Актриса А. Сафронова органична в обличии двух абсолютно разных чеховских женщин. Нервическая, то и дело прикусывающая нижнюю губу, ироничная Маша («Три сестры»), привлекательная и при этом закрытая, в неожиданных очках. Её предыдущая чеховская роль в «Дяде Ване» — Соня — была почти такой же, практически без грима, и в то же время совсем иной. Изменилась пластика и взгляд: манкая стройность Маши возникла из непритязательной худощавости Сони, а декадентская загадочная бледность Маши выглядела у Сони просто изможденностью.
Маша у Сафроновой получилась менее чувственной и эмоциональной, более замкнутой и рациональной, чем привыкли зрители прежних «Трёх сестер». Когда она появляется в черном платье (так сказано у Чехова), хочется спросить, как у её тезки из «Чайки»: «Отчего вы всегда ходите в черном?». Не скоро здесь забывается реплика Андрея о том, что отец угнетал его и сестер «воспитанием» (читай «образованием»). Маша: «Мы знаем много лишнего». Её Соня, напротив, хотя и ходила всегда в сером, была непривычно оживлена, светилась изнутри влюбленностью в Астрова.

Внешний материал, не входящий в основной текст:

(** The body of [for criterion in criteria_weights.keys()]. *)
Definition clean_one (scores : Dict.dict pystr json)
           (cleaned_scores : score_map) (criterion : pystr) : score_map :=
  match Dict.get str_eqb criterion scores with
  | Some v =>
      if is_number v
      then Dict.set str_eqb criterion (clamp (to_float v)) cleaned_scores
      else Dict.set str_eqb criterion 3.0%Q cleaned_scores
  | None => Dict.set str_eqb criterion 3.0%Q cleaned_scores
  end.

Definition clean_criteria (scores : Dict.dict pystr json) : score_map :=
  fold_left (clean_one scores) criteria [].

(** What the loop stores for one criterion: the clamped score when the
    reply gives a number for it, 3.0 otherwise. *)
Definition stored_score (scores : Dict.dict pystr json) (criterion : pystr)
  : Q :=
  match Dict.get str_eqb criterion scores with
  | Some v => if is_number v then clamp (to_float v) else 3.0%Q
  | None => 3.0%Q
  end.

(** The weighted total of a reply's scores, summed in the order of
    [criteria_weights] from 0 as [sum] does. *)
Definition weighted_total (scores : Dict.dict pystr json) : Q :=
  fold_left (fun acc cw => (acc + stored_score scores (fst cw) * snd cw)%Q)
            criteria_weights 0%Q.


(** [sum(cleaned_scores[criterion] * weight
         for criterion, weight in criteria_weights.items())] *)
Fixpoint weighted_sum (cleaned_scores : score_map)
         (items : Dict.dict pystr Q) (acc : Q) : outcome Q :=
  match items with
  | [] => Returned acc
  | (criterion, weight) :: rest =>
      match Dict.get str_eqb criterion cleaned_scores with
      | None => Raised KeyError
      | Some score => weighted_sum cleaned_scores rest (acc + score * weight)%Q
      end
  end.

(** The body of [if isinstance(scores, dict)]. *)
Definition clean_scores (scores : Dict.dict pystr json) : outcome score_map :=
  let cleaned_scores := clean_criteria scores in
  weighted_total <- weighted_sum cleaned_scores criteria_weights 0%Q ;;
  Returned (Dict.set str_eqb (lit "total") (round1 weighted_total)
              cleaned_scores).

(** [for supplier, scores in ranking_data.items()] *)
Fixpoint clean_ranking (items : Dict.dict pystr json) (cleaned_data : ranking)
  : outcome ranking :=
  match items with
  | [] => Returned cleaned_data
  | (supplier, JDict scores) :: rest =>
      cleaned_scores <- clean_scores scores ;;
      clean_ranking rest (Dict.set str_eqb supplier cleaned_scores cleaned_data)
  | (_, _) :: rest => clean_ranking rest cleaned_data
  end.

(** [s] from its first [c] on. *)
Fixpoint from_first (c : ascii) (s : pystr) : option pystr :=
  match s with
  | [] => None
  | a :: t => if Ascii.eqb a c then Some s else from_first c t
  end.

(** [s] up to its last [c]. *)
Definition upto_last (c : ascii) (s : pystr) : option pystr :=
  match from_first c (rev s) with
  | None => None
  | Some r => Some (rev r)
  end.

(** [re.search(r'\{.*\}', response, re.DOTALL)], then [.group(0)]: the
    span from the first opening brace to the last closing brace after it. *)
Definition brace_span (response : pystr) : option pystr :=
  match from_first "{"%char response with
  | Some (open :: rest) =>
      match upto_last "}"%char rest with
      | Some body => Some (open :: body)
      | None => None
      end
  | _ => None
  end.


Definition query (text : pystr) : pystr :=
  lit "Based on the following supplier information, rank them numerically from best to worst considering "
  ++ lit "the following criteria: product quality (consistency, durability), certifications (ISO, industry standards), "
  ++ lit "customer reviews (sentiment and volume, if available), price competitiveness (relative to market), "
  ++ lit "manufacturing capabilities (scale, technology), reliability (delivery consistency, uptime), and innovation "
  ++ lit "(R&D, patents, technology adoption). Provide structured JSON output ONLY with supplier names as keys and "
  ++ lit "their respective ranking scores out of 5 for each category. If a criterion cannot be evaluated due to missing "
  ++ lit "data, assign a neutral score of 3. Ensure the response is strictly valid JSON with no additional text."
  ++ [newline; newline]
  ++ lit "Supplier Info: " ++ firstn 5000 text.

Definition no_json_found : pystr :=
  lit "No valid JSON found in ranking response.".
Definition unable_to_parse : pystr :=
  lit "Unable to parse JSON response from OpenAI for ranking.".




Section Rank.

Variable complete : nat -> pystr -> completion.

(** [json.loads]; [None] stands for [json.JSONDecodeError]. *)
Variable json_loads : pystr -> option json.
(** * photos2.py: perceptual-hash photo deduplication

    A shallow embedding of [photos2.py] and the properties of its
    deduplication procedure ([Photo.find_unique_images],
    [Photo._calculate_similarity]), of the placement step
    ([Photo.process_unique_files]) and of the command line driver ([main]).

    Conventions of the embedding.
    - Python [str] is [string]; Python [int] is [Z] (thresholds, hash sizes,
      which may be negative) or [nat] (lengths, loop counters).
    - Python's insertion-ordered [dict] is an association list with unique
      keys: iteration order is list order, and assigning to a key that is
      present replaces the value in place.
    - [_calculate_similarity] returns a Python float; it is embedded as the
      exact rational the float rounds.  What the properties below use of the
      score holds of the float as well: it is symmetric, it is 0.0 on strings
      of unequal length and 100.0 on a non-empty string and itself, and the
      two values computed for C3 are binary fractions.
    - The log is the sequence of the records handed to [logging], each with
      its level; which of them the configured handlers print is not
      modelled.
    - Exceptions are explicit: a fallible expression returns [result], the
      [try]/[except] of the loops inspects it.
    - The libraries the program calls (PIL, imagehash, os, shutil) are the
      environment: decoding and hashing a file is an oracle, the file system
      is the list of the paths that exist. *)

From Stdlib Require Import String Ascii List ZArith QArith Lia Bool Arith.
From Stdlib Require Import DecimalString DecimalNat Lqa.
Import ListNotations.

Local Close Scope Q_scope.
Local Open Scope string_scope.
Local Open Scope list_scope.

(** ** Results of fallible expressions *)

Inductive result (A : Type) : Type :=
| Ok (a : A)
| ZeroDivisionError.

Arguments Ok {A} a.
Arguments ZeroDivisionError {A}.

(** ** Python dictionaries (insertion ordered) *)

Module Dict.

Definition t : Type := list (string * string).

Definition empty : t := [].

Definition keys (d : t) : list string := map fst d.

Definition values (d : t) : list string := map snd d.

(** [d[k]], [None] for [KeyError]. *)
Fixpoint get (d : t) (k : string) : option string :=
  match d with
  | [] => None
  | (k', v) :: rest => if String.eqb k' k then Some v else get rest k
  end.

(** [d[k] = v]: the value is replaced where the key stands, a new key goes
    to the end. *)
Fixpoint set (d : t) (k v : string) : t :=
  match d with
  | [] => [(k, v)]
  | (k', v') :: rest =>
      if String.eqb k' k then (k', v) :: rest else (k', v') :: set rest k v
  end.

Definition len (d : t) : nat := List.length d.

End Dict.

(** ** [Photo._calculate_similarity] *)

(** [sum(bit1 != bit2 for bit1, bit2 in zip(hash1, hash2))]: [zip] stops at
    the shorter string, and the items it pairs are the characters of the two
    strings. *)
Fixpoint diff_bits (hash1 hash2 : string) : nat :=
  match hash1, hash2 with
  | String bit1 rest1, String bit2 rest2 =>
      (if Ascii.eqb bit1 bit2 then 0 else 1) + diff_bits rest1 rest2
  | _, _ => 0
  end.

Definition _calculate_similarity (hash1 hash2 : string) : result Q :=
  if negb (String.length hash1 =? String.length hash2)%nat then Ok 0%Q
  else if (String.length hash1 =? 0)%nat then ZeroDivisionError
  else Ok (100 - inject_Z (Z.of_nat (diff_bits hash1 hash2) * 100)
                 / inject_Z (Z.of_nat (String.length hash1)))%Q.

(** ** Logging *)

Inductive level : Type := DEBUG | INFO | WARNING | ERROR.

Подобные нетривиальные решения с распределением ролей в Лаборатории преследуют несколько целей, в частности, касаются проблемы чеховских амплуа, поставленной еще самим драматургом (который, к примеру, настаивал на Лопахине-Станиславском, а Варю «приемыша 22 лет» сулил Книппер...), а также предлагают лабораторным актерам упражнения по освоению полярных сценических образов Чехова без использования «маски» (имеются в виду грим, костюм, чисто внешнее перевоплощение). Результат такой работы — поучителен.
* * *
Режиссеры корректируют наше восприятие текста, внося порой существенные дополнения в понимание некоторых принципов драматургической поэтики Чехова. Подобного рода уточнения стоят того, чтобы теоретики, литературоведы и театроведы, больше внимания обращали на сценические работы практиков и относились к ним не только как к произведениям театрального искусства, режиссерским интерпретациям классики, но и как к результатам исследования текста пьесы, проведенного режиссером. В качестве исследователя выступает и актер, в том случае если он не просто выполняет задание постановщика, но и сам является полноценным соавтором интерпретации роли.
Литература
Долженков П. «Дело не в старых или новых формах» // Современная драматургия. 2010. № 1. С. 222—230.
Мейерхольд В.Э. Статьи, письма, речи, беседы. М.: Искусство, 1968. Т. 1.
Остроумова-Гутшмидт О. «Я — Аркадина... Не то. Я — чайка...» Беседу ведет Ю. Фридштейн // Современная драматургия. 2010. № 1. С. 202—207.
Станиславский К.С. Собр. соч.: В 9 т. Т. 1. М.: Искусство, 1988.
Холодова Г. «Вишневый сад»: между прошлым и будущим // Театр. 1985. № 1. С. 148—169.
Чудаков А.П. «Чайка» // Чеховиана. Из века XX в XXL М.: Наука, 2007. С. 626—641.